Entre Sem Bater - A Reputação do Inimigo
Um Provérbio Árabe diz:
"... julgue um homem pela reputação de seus inimigos ..."(1)
Provérbios árabes, como a maioria dos provérbios cuja origem são culturas milenares, são excepcionais formas de reflexão. Contudo, no caso dos árabes, a maioria alinha-se com o Alcorão. Desta forma, a interpretação de um provérbio árabe não se contamina ou deteriora com o tempo, pelo menos para eles. Desta forma, busca-se sempre alguma inspiração e orientação nos belos provérbios árabes que resistem ao teste do tempo(2). Entre os muitos provérbios árabes belos e significativos, um dos com mais repetições é “Al sabr khayr min al shahr”. Uma das traduções é simples ( “A paciência é melhor que a sorte” ) que pode, no entanto, adquirir outras significações e interpretações.
A REPUTAÇÃO
A cada texto da série "Entre Sem Bater", quando a autoria tiver atribuição de provérbio, terá a referência a qual cultura se refere ou originou-se. Desse modo, quando se tratar de algum provérbio com origem em alguma religião, outras referências terão aplicabilidade. Alguns livros religiosos, como o Alcorão, reproduzem traços culturais destes provérbios. Assim sendo, torna-se muito difícil saber a origem e a interpretação de provérbios culturais. Em outras palavras, um provérbio sobre algum tema, como a reputação, pode ter pequenas variações de uma cultura para outra. Adicionalmente, poderá ter adaptações que perdem a essência da ideia e da cultura original.
REPUTAÇÃO DO INIMIGO
Com toda a certeza, esse antigo provérbio árabe reflete uma época em que as relações pessoais e os conflitos tinham outras métricas. A reputação de um homem não se construía ou se desfazia em segundos, como atualmente. Os inimigos, e até mesmo alguns que aparentam ser amigos, não perdoam com brincadeiras que podem destruir qualquer um.
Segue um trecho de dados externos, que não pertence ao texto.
(** * Interface-counter polling scripts (SNMP / NETCONF): a shallow embedding

    The development embeds the counter-normalisation and rate-derivation
    logic of the polling scripts under [configs/]:

    - [if-stats-snmp-v2.py], [if-stats-snmp-v3.py], [if-stats-snmp-full.py],
      [stats-if-snmp.py] (SNMP family, class [SNMPMonitorEasy]);
    - [if-stats-netconf-v2.py], [if-stats-netconf.py] (NETCONF family,
      class [AristaNETCONFMonitor]).

    Modelling conventions.
    - A Python [int] is a [Z], converted from and to decimal text whatever
      its length (the interpreter's configurable limit on the number of
      digits of such a conversion is not modelled).
    - A Python [float] is an IEEE 754 binary64 number, taken from the
      library's [SpecFloat] (signed zeros, infinities, NaN, round to nearest
      even): the subtraction of two readings of the clock, the division of a
      counter difference by the elapsed time and the product [ts * 1e9] round
      as the interpreter rounds them, an [int] too large for a float raises
      [OverflowError] when it is converted, and [int(x)] truncates toward
      zero, raising on an infinity or a NaN.
    - A reading of [time.time()] is a float within [2^63] nanoseconds of the
      epoch, the range of the interpreter's clock ([Py.time]): its count of
      nanoseconds [int(ts * 1e9)] and its [datetime] are defined. The library
      calls that format the [datetime] of a reading are parameters.
    - A Python [str] is a [string] whose characters are code points below
      256.
    - A Python [dict] with string keys is an insertion-ordered association
      list ([Dict]), because [json.dump] writes the keys in insertion order.
    - A call that can raise returns a [result]; calls on the device session
      are answered by an oracle and recorded in a log of requests.
    - What is typed at a prompt ([input]) is an argument of the function
      that reads it.
    - Console output ([print]) is not modelled; a conversion or a formatting
      made for it that can raise is.
    - Opening a connection ([Session(...)], [manager.connect]), the listing
      of the server capabilities and the configuration test of
      [if-stats-netconf.py] are outside the model, and so are the two
      connection checks [check-netconf-openconfig.py] and
      [test-netconf-huawei.py], which only print what the device returns. *)

From Stdlib Require Import ZArith QArith String Ascii List Bool Lia.
From Stdlib Require Import Floats.SpecFloat.
From Stdlib Require Import Decimal DecimalString DecimalZ DecimalN DecimalPos DecimalFacts.
Import ListNotations.

Local Open Scope string_scope.
Local Open Scope Z_scope.

(** ** Python primitives *)

Module Py.

(** Exceptions that the modelled code can meet. [EasySNMPError] is the base
    class of the SNMP library's own errors; [OtherError] stands for any
    other subclass of [Exception]. *)
Inductive exn : Type :=
| KeyError
| ValueError
| TypeError
| IndexError
| ZeroDivisionError
| OverflowError
| EasySNMPError
| OtherError.

(** The outcome of a call: a value, or a raised exception. *)
Inductive result (A : Type) : Type :=
| Ok (a : A)
| Raise (e : exn).
Arguments Ok {A} a.
Arguments Raise {A} e.

Definition rbind {A B : Type} (r : result A) (k : A -> result B) : result B :=
  match r with
  | Ok a => k a
  | Raise e => Raise e
  end.

Definition raises {A : Type} (r : result A) : Prop :=
  exists e, r = Raise e.

Definition is_ok {A : Type} (r : result A) : bool :=
  match r with
  | Ok _ => true
  | Raise _ => false
  end.

(** A value stored in a statistics dictionary: a string, or [None] (the
    [nodeValue] of a DOM node that is not a text node). *)
Inductive value : Type :=
| VStr (s : string)
| VNone.

Definition value_eqb (a b : value) : bool :=
  match a, b with
  | VStr s, VStr t => String.eqb s t
  | VNone, VNone => true
  | _, _ => false
  end.

(** *** White space

    [str.strip()] and [int] do not strip the same characters: below 256,
    [strip] removes the characters for which [isspace] holds (9-13, 28-32,
    133 and 160); [int] does not skip the four separators 28-31. *)
Definition is_space (c : ascii) : bool :=
  let n := N_of_ascii c in
  ((9 <=? n) && (n <=? 13) || (28 <=? n) && (n <=? 32)
   || (n =? 133) || (n =? 160))%N.

Definition is_int_space (c : ascii) : bool :=
  let n := N_of_ascii c in
  ((9 <=? n) && (n <=? 13) || (n =? 32) || (n =? 133) || (n =? 160))%N.

Fixpoint lstrip_with (sp : ascii -> bool) (s : string) : string :=
  match s with
  | EmptyString => EmptyString
  | String c r => if sp c then lstrip_with sp r else s
  end.

Fixpoint rstrip_with (sp : ascii -> bool) (s : string) : string :=
  match s with
  | EmptyString => EmptyString
  | String c r =>
      match rstrip_with sp r with
      | EmptyString => if sp c then EmptyString else String c EmptyString
      | r' => String c r'
      end
  end.

(** [s.strip()] *)
Definition lstrip (s : string) : string := lstrip_with is_space s.
Definition rstrip (s : string) : string := rstrip_with is_space s.
Definition strip (s : string) : string := rstrip (lstrip s).

(** *** [int(s)] on a string *)

(** What [int] reads once the white space it accepts at both ends is
    removed. *)
Definition int_strip (s : string) : string :=
  rstrip_with is_int_space (lstrip_with is_int_space s).

(** Underscores are accepted between two digits only; [drop_underscores]
    removes them, or fails where one is misplaced. *)
Fixpoint drop_underscores (after_digit : bool) (s : string) : option string :=
  match s with
  | EmptyString => if after_digit then Some EmptyString else None
  | String c r =>
      if Ascii.eqb c "_"
      then (if after_digit then drop_underscores false r else None)
      else option_map (String c) (drop_underscores true r)
  end.

Definition parse_digits (s : string) : option Z :=
  match drop_underscores false s with
  | Some t => option_map Z.of_uint (NilZero.uint_of_string t)
  | None => None
  end.

Definition parse_int (s : string) : option Z :=
  match int_strip s with
  | String "+" r => parse_digits r
  | String "-" r => option_map Z.opp (parse_digits r)
  | t => parse_digits t
  end.

(** [int(s)] for a string [s]: the integer, or [ValueError]. *)
Definition int_of_str (s : string) : result Z :=
  match parse_int s with
  | Some z => Ok z
  | None => Raise ValueError
  end.

(** [int(v)] for a dictionary value: [int(None)] raises [TypeError]. *)
Definition int (v : value) : result Z :=
  match v with
  | VStr s => int_of_str s
  | VNone => Raise TypeError
  end.

(** [str(n)] for an integer [n]. *)
Definition str (n : Z) : string := NilZero.string_of_int (Z.to_int n).

(** *** Floats: IEEE 754 binary64 *)

Definition float : Type := spec_float.

Definition prec : Z := 53.
Definition emax : Z := 1024.

(** The float nearest to [m * 2^e], ties to even, an infinity beyond the
    largest float: the way to write a float here ([dyadic 5 0] is [5.0],
    [dyadic 1 (-1)] is [0.5]). *)
Definition dyadic (m e : Z) : float := binary_normalize prec emax m e false.

Definition zero : float := S754_zero false.

(** The conversion of an [int] operand of a float operation: the nearest
    float, or [OverflowError] ("int too large to convert to float"). *)
Definition float_of_int (n : Z) : result float :=
  match dyadic n 0 with
  | S754_infinity _ => Raise OverflowError
  | x => Ok x
  end.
A honra e a desonra eram importantes na estrutura social onde a palavra e os atos eram os pilares do caráter(3) de um indivíduo. Vivemos, contudo, em um mundo drasticamente diferente, onde a reputação se destrói em segundos por um simples clique ou um compartilhamento. A era digital trouxe consigo um novo paradigma de julgamento, muitas vezes cruel e impiedoso.
Desta forma, levantam-se questões como: Existe salvação para os julgamentos covardes e apócrifos na sociedade moderna?
A REPUTAÇÃO NO MUNDO DIGITAL
A era da informação digital e das redes sociais criou um ambiente onde as percepções sofrem alterações instantâneas. A reputação, que construía lentamente e com base em interações diretas e testemunhos, não existe mais. Atualmente, qualquer rumor, fake news, ou mal-entendidos que algoritmos amplificam privilegiam o sensacionalismo.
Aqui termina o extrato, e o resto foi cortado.